Mumbai, along with Bangalore and Chennai, dominated the office transaction activity in the Jan-Mar 2013 quarter. However, leasing activity declined as did rental values, reflecting the economic sentiments prevailing in the country.
A CBRE report says that office space transactions slipped by six per cent to approximately 6.6 million sq ft in the Jan-Mar 2013 quarter against 7 million sq ft in the Oct-Dec 2012 quarter. “Occupier focus continued to be on consolidation and more efficient use of their existing portfolio. Rental values continued to witness a downward pressure across micro markets as occupier expansion faced cost pressures”, says the report. CBRE anticipates a downward pressure to persist in most markets in the short to medium term.
Data with Magicbricks.com also shows that the rental price of commercial properties in over 90 per cent of the areas tracked in Mumbai experienced a decline in the Jan-Mar 2013 quarter. Capital values also slipped in areas such as Nariman Point, Bandra Kurla Complex (BKC), Borivali East and Chembur.

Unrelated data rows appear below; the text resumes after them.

(** The index the loop of [log_write] stops at: that of the first entry equal
    to [sec] among the first [n], else [n]. *)
Fixpoint absorb (secs : list Z) (n : nat) (sec : Z) (i : nat) : nat :=
  match n with
  | O => i
  | S n' =>
      match secs with
      | x :: secs' => if u32 x =? sec then i else absorb secs' n' sec (S i)
      | [] => i
      end
  end.

(** Record the block number and pin in the cache with B_DIRTY. *)
Definition log_write (b : nat) : M kst unit :=
  let! l := gets log in
  if (LOGSIZE <=? lh_n l) || (l_size l - 1 <=? lh_n l) then panic "too big a transaction"
  else if l_outstanding l <? 1 then panic "log_write outside of trans"
  else
    let! sec := gets (fun s => b_sector (buf_at s b)) in
    let i := absorb (lh_sector l) (Z.to_nat (lh_n l)) sec 0 in
    modify (on_log (with_lh_sector i (s32 sec))) ;;;
    (if Z.of_nat i =? lh_n l then modify (on_log (with_n (lh_n l + 1))) else ret tt) ;;;
    modify (on_buf b (fun x => with_flags (set_flag (b_flags x) B_DIRTY) x)).

(** ** Moving a block between two held buffers *)

(** The tail of the loop bodies of [write_log] and [install_trans]. *)
Definition move (src dst : nat) : M kst unit :=
  let! d := gets (fun s => b_data (buf_at s src)) in
  modify (on_buf dst (with_data d)) ;;;
  bwrite dst ;;;
  brelse src ;;;
  brelse dst.

Lemma move_spec s D P H src dst hs hd :
  rep s D P H -> H !! src = Some hs -> H !! dst = Some hd -> src <> dst ->
  h_sector hs <> h_sector hd -> is_Some (D !! h_sector hd) ->
  (h_dirty hs = false -> D !! h_sector hs = Some (h_data hs)) ->
  wp (move src dst) (fun _ s' =>
    rep s' (<[h_sector hd := h_data hs]> D)
      (if h_dirty hs then <[h_sector hs := h_data hs]> P else P) (delete dst (delete src H)) /\
    journal s' = journal s ++ [(h_sector hd, h_data hs)] /\ same_rest s s') s.
Proof.
  intros Hrep Hs Hd Hne Hsne HD Hclean. unfold move. apply wp_bind, wp_gets.
  rewrite (held_data _ _ _ _ _ _ Hrep Hs). apply wp_bind, wp_modify.
  pose proof (is_block_held _ _ _ _ _ _ Hrep Hs) as Hblk.
  pose proof (set_data_spec _ _ _ _ _ _ _ Hrep Hd Hblk) as H1.
  apply wp_bind. eapply wp_mono; [eapply (bwrite_spec _ _ _ _ dst _ H1); [apply lookup_insert_eq|done]|].
  simpl. intros [] s2 (H2 & J2 & R2).
  apply wp_bind. eapply wp_mono; [eapply (brelse_spec _ _ _ _ src hs H2)|].
  { by rewrite !lookup_insert_ne by done. }
  { intros Hc. rewrite lookup_insert_ne by congruence. by apply Hclean. }
  intros [] s3 (H3 & J3 & R3).
  eapply wp_mono; [eapply (brelse_spec _ _ _ _ dst _ H3)|].
  { rewrite lookup_delete_ne by done. apply lookup_insert_eq. }
  { intros _. by rewrite lookup_insert_eq. }
  simpl. intros [] s4 (H4 & J4 & R4). split_and!.
  - replace (delete dst (delete src H)) with
      (delete dst (delete src (<[dst:=Held (h_sector hd) (h_data hs) false]>
        (<[dst:=Held (h_sector hd) (h_data hs) (h_dirty hd)]> H)))); [done|].
    apply map_eq. intros x. rewrite !lookup_delete, !lookup_insert. by repeat case_decide.
  - rewrite J4, J3, J2. done.
  - etransitivity; [exact R2|]. etransitivity; [exact R3|done].
Qed.

(** ** Sequences of disk writes *)

Definition apply_writes (ws : list (Z * block)) (D : gmap Z block) : gmap Z block :=
  foldl (fun D w => <[w.1 := w.2]> D) D ws.

Lemma apply_writes_app ws ws' D : apply_writes (ws ++ ws') D = apply_writes ws' (apply_writes ws D).
Proof. apply foldl_app. Qed.

Lemma apply_writes_notin ws D x : x ∉ ws.*1 -> apply_writes ws D !! x = D !! x.
Proof.
  revert D. induction ws as [|[y d] ws IH]; intros D Hx; simpl in *; [done|].
  apply not_elem_of_cons in Hx as [Hne Hx]. rewrite IH by done. by apply lookup_insert_ne.
Qed.

Lemma apply_writes_in ws D x d : NoDup ws.*1 -> (x, d) ∈ ws -> apply_writes ws D !! x = Some d.
Proof.
  revert D. induction ws as [|[y e] ws IH]; intros D Hnd Hx; simpl in *.
  - by apply not_elem_of_nil in Hx.
  - apply NoDup_cons in Hnd as [Hy Hnd]. apply elem_of_cons in Hx as [[= <- <-]|Hx].
    + rewrite apply_writes_notin by done. apply lookup_insert_eq.
    + by apply IH.
Qed.

Lemma apply_writes_some ws D x : is_Some (D !! x) -> is_Some (apply_writes ws D !! x).
Proof.
  revert D. induction ws as [|[y d] ws IH]; intros D Hx; simpl; [done|]. apply IH.
  destruct (decide (y = x)) as [->|]; [rewrite lookup_insert_eq|rewrite lookup_insert_ne by done]; eauto.
Qed.

(** The blocks of [P] for the logged sectors [hs]; their copies in the log
    area, which starts after the header block [start]; their home locations. *)
Definition blocks (P : gmap Z block) (hs : list Z) : list block :=
  map (fun h => default zero_block (P !! h)) hs.
(* ===== verification/Txn.v ===== *)
(** * Transactions as the file system uses them

    [begin_op], [log_write] and [end_op] over the cache: blocks changed inside
    a transaction stay pinned until the last operation ends, and the commit
    then carries them out atomically. *)

From S2P Require Import Prelude Bytes Params FsState Bio Log Crash Store.

(** The sectors logged after [log_write] of one more. *)
Definition log_add (hs : list Z) (x : Z) : list Z := if decide (x ∈ hs) then hs else hs ++ [x].

Lemma elem_of_log_add hs x y : y ∈ log_add hs x <-> y ∈ hs \/ y = x.
Proof. unfold log_add. case_decide; set_solver. Qed.

Lemma NoDup_log_add hs x : NoDup hs -> NoDup (log_add hs x).
Proof.
  intros. unfold log_add. case_decide; [done|]. apply NoDup_app. split_and!; [done| |apply NoDup_singleton].
  set_solver.
Qed.

Lemma length_log_add hs x :
  (length hs <= length (log_add hs x) <= S (length hs))%nat.
Proof. unfold log_add. case_decide; rewrite ?length_app; simpl; lia. Qed.

(** The sectors of a transaction: pinned, or dirty in a buffer in use. *)
Definition logged (P : gmap Z block) (H : gmap nat held) (x : Z) : Prop :=
  is_Some (P !! x) \/ exists i h, H !! i = Some h /\ h_sector h = x /\ h_dirty h = true.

The Jan-Mar 2013 quarter analysis of pan India office space supply distribution shows that 45 per cent of supply came from Mumbai, followed by Bangalore and Chennai, both at 19 per cent each. The CBRE absorption distribution data for the same period shows that Bangalore accounted for 35 per cent of absorption, followed by Mumbai (28 per cent) and National Capital Region (16 per cent).

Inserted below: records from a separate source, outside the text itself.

(* ===== verification/FsAlloc.v ===== *)
(** * Allocating disk blocks ([balloc] and [bfree] of [fs.c])

    The free bitmap as a set of block numbers: [balloc] takes the lowest free
    block, zeroes it and leaves every other bit alone; [bfree] is its inverse. *)

From S2P Require Import Prelude Bytes Params FsState Bio Log Store Fs.

(** ** The bitmap *)

(** The bit of a block number in a block of the bitmap. *)
Definition bit_of (d : block) (bi : Z) : bool := Z.testbit (byte_of d bi) (bi mod 8).

Definition used (V : gmap Z block) (sb : superblock) (b : Z) : bool :=
  match V !! BBLOCK b (sb_ninodes sb) with
  | Some d => bit_of d (b mod BPB)
  | None => true
  end.

Lemma bit_mask_spec bi : bit_mask bi = 2 ^ (bi mod 8).
Proof. unfold bit_mask. rewrite Z.shiftl_mul_pow2; [lia|]. apply Z.mod_pos_bound. lia. Qed.

Lemma bit_mask_test d bi : (Z.land (byte_of d bi) (bit_mask bi) =? 0) = negb (bit_of d bi).
Proof.
  unfold bit_of. rewrite bit_mask_spec, <- has_bit by (apply Z.mod_pos_bound; lia).
  unfold has. by rewrite negb_involutive.
Qed.

Lemma byte_of_insert d bi bi' v :
  is_block d -> 0 <= bi < BPB -> 0 <= bi' ->
  byte_of (<[Z.to_nat (bi / 8) := v]> d) bi' = if bi / 8 =? bi' / 8 then v else byte_of d bi'.
Proof.
  intros [Hl _] Hb Hb'. unfold byte_of. rewrite !nth_lookup.
  assert (0 <= bi / 8 < 512) by (split; [apply Z.div_pos|apply Z.div_lt_upper_bound]; unfold BPB, BSIZE in *; lia).
  pose proof (Z.div_pos bi' 8 ltac:(lia) ltac:(lia)).
  destruct (Z.eqb_spec (bi / 8) (bi' / 8)) as [<-|Hne].
  - rewrite list_lookup_insert_eq; [done|]. rewrite Hl. unfold BSIZE. lia.
  - by rewrite list_lookup_insert_ne by lia.
Qed.

Lemma same_bit bi bi' : bi / 8 = bi' / 8 -> bi mod 8 = bi' mod 8 -> bi = bi'.
Proof. intros. rewrite (Z.div_mod bi 8), (Z.div_mod bi' 8) by lia. congruence. Qed.

Lemma bit_of_mark_used d bi bi' :
  is_block d -> 0 <= bi < BPB -> 0 <= bi' ->
  bit_of (mark_used bi d) bi' = (bi =? bi') || bit_of d bi'.
Proof.
  intros Hd Hb Hb'. unfold bit_of, mark_used. rewrite byte_of_insert by done.
  pose proof (Z.mod_pos_bound bi 8). pose proof (Z.mod_pos_bound bi' 8).
  destruct (Z.eqb_spec (bi / 8) (bi' / 8)) as [E|E].
  - rewrite Z.lor_spec, bit_mask_spec, Z.pow2_bits_eqb by lia.
    replace (byte_of d bi) with (byte_of d bi') by (unfold byte_of; by rewrite E).
    rewrite orb_comm. f_equal. destruct (Z.eqb_spec (bi mod 8) (bi' mod 8)), (Z.eqb_spec bi bi'); try done.
    + by destruct (same_bit bi bi').
    + congruence.
  - destruct (Z.eqb_spec bi bi'); [congruence|done].
Qed.
(* ===== verification/FsInode.v ===== *)
(** * Inodes ([ialloc], [iupdate], [iget], [ilock], [iput], ... of [fs.c])

    The on-disk inode format and its round trip through [iupdate] and [ilock],
    the inode cache with its reference counts, and inode allocation. *)

From S2P Require Import Prelude Bytes Params FsState Bio Log Store Fs FsAlloc.

(** ** The on-disk format *)

(** The copied fields are in the range of their C types. *)
Record inode_ok (p : inode) : Prop := {
  io_type : - 2 ^ 15 <= i_type p < 2 ^ 15;
  io_major : - 2 ^ 15 <= i_major p < 2 ^ 15;
  io_minor : - 2 ^ 15 <= i_minor p < 2 ^ 15;
  io_nlink : - 2 ^ 15 <= i_nlink p < 2 ^ 15;
  io_size : 0 <= i_size p < 2 ^ 32;
  io_addrs : length (i_addrs p) = (Z.to_nat NDIRECT + 1)%nat /\ Forall (fun a => 0 <= a < 2 ^ 32) (i_addrs p)
}.

(** The fields of [p] on the identity of [q]. *)
Definition loaded (q p : inode) : inode :=
  Inode (i_dev q) (i_inum q) (i_ref q) (i_flags q) (i_type p) (i_major p) (i_minor p) (i_nlink p)
    (i_size p) (i_addrs p).

Lemma length_encode_addrs l : length (encode_addrs l) = (4 * length l)%nat.
Proof.
  unfold encode_addrs. induction l as [|x l IH]; cbn [concat fmap list_fmap]; [done|].
  rewrite length_app, length_le, IH. simpl. lia.
Qed.

Lemma slice_encode_addrs l k x :
  l !! k = Some x -> slice (encode_addrs l) (4 * k) 4 = le 4 x.
Proof.
  unfold encode_addrs. revert k. induction l as [|y l IH]; intros k Hk; [done|].
  change (concat (le 4 <$> y :: l)) with (le 4 y ++ concat (le 4 <$> l)).
  destruct k as [|k]; simpl in Hk.
  - injection Hk as ->. unfold slice. rewrite drop_0, take_app_length'; [done|by rewrite length_le].
  - rewrite <- (IH k Hk). unfold slice. replace (4 * S k)%nat with (4 + 4 * k)%nat by lia.
    by rewrite <- drop_drop, (drop_app_length' (le 4 y)) by (by rewrite length_le).
Qed.
(* ===== verification/FsWrite.v ===== *)
(** * Growing and writing files ([bmap] and [writei] of [fs.c])

    [bmap] gives a file the block it lacks, and [writei] overwrites or extends
    a file; both leave every other block of the disk as it was. *)

From S2P Require Import Prelude Bytes Params FsState Bio Log Store Fs FsAlloc FsInode FsFile.

Section Write.
Context `{BS : BlockStore}.
Implicit Types (V : gmap Z block) (Hd : gmap nat held) (p : inode) (sb : superblock).

(** ** Blocks that belong to someone *)

(** In use, and not part of the bitmap. *)
Definition kept V sb (x : Z) : Prop :=
  (0 <= x < sb_size sb -> used V sb x = true) /\
  forall b, 0 <= b < sb_size sb -> x <> BBLOCK b (sb_ninodes sb).

(** An allocated block of the data area. *)
Record data_block V sb (x : Z) : Prop := {
  db_range : 0 < x < sb_size sb;
  db_kept : kept V sb x;
  db_some : is_Some (V !! x);
  db_ok : bs_writable x /\ x <> 1
}.

(** At least [k] blocks are free. *)
Definition has_free V sb (k : nat) : Prop :=
  exists l, NoDup l /\ length l = k /\ forall b, b ∈ l -> 0 <= b < sb_size sb /\ used V sb b = false.

(** The image with [k] free blocks, block 0 not among them, and [Hd] in use. *)
Record env_ok V sb (k : nat) Hd : Prop := {
  ev_image : image V sb;
  ev_zero : 0 < sb_size sb /\ used V sb 0 = true;
  ev_free : has_free V sb k;
  ev_apart : apart V sb Hd
}.

(** [b] has been allocated between [V] and [V'], and nothing else touched. *)
Record grown V V' sb (b : Z) : Prop := {
  gr_new : used V sb b = false;
  gr_data : data_block V' sb b;
  gr_zero : V' !! b = Some zero_block;
  gr_kept : forall x, kept V sb x -> V' !! x = V !! x /\ kept V' sb x /\ x <> b;
  gr_size : forall x, is_Some (V !! x) -> is_Some (V' !! x)
}.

The Central Business District of Mumbai continued to witness subdued demand from corporates. “A meager 10,000 sq ft of absorption was witnessed in the micro markets of Nariman Point, Fort and Cuffe Parade during the same quarter. Rental values continued their downward trend and have declined by 3-4 per cent quarter-on-quarter”, said the report.
According to Pankaj Kapoor, MD of the research firm Liases Foras, “There is a rising desperation among developers to dispose off commercial property since the segment is going through a distressing phase”.
Sanjeet D Narain, MD, Narains Corp, a Mumbai based property consultant and realtor firm says, “It was a slow quarter for the Mumbai commercial real estate market. Several markets saw higher supply and there was a pressure on both capital and rental values. During the Jan-Mar 2013 quarter rental values slipped by up to 30 per cent while capital values corrected by over 10 per cent in several markets”.
As supply outstrips demand in major active commercial pockets like BKC, prices are definitely not going up. This is good news for companies looking to scale up their commercial presence in the financial capital.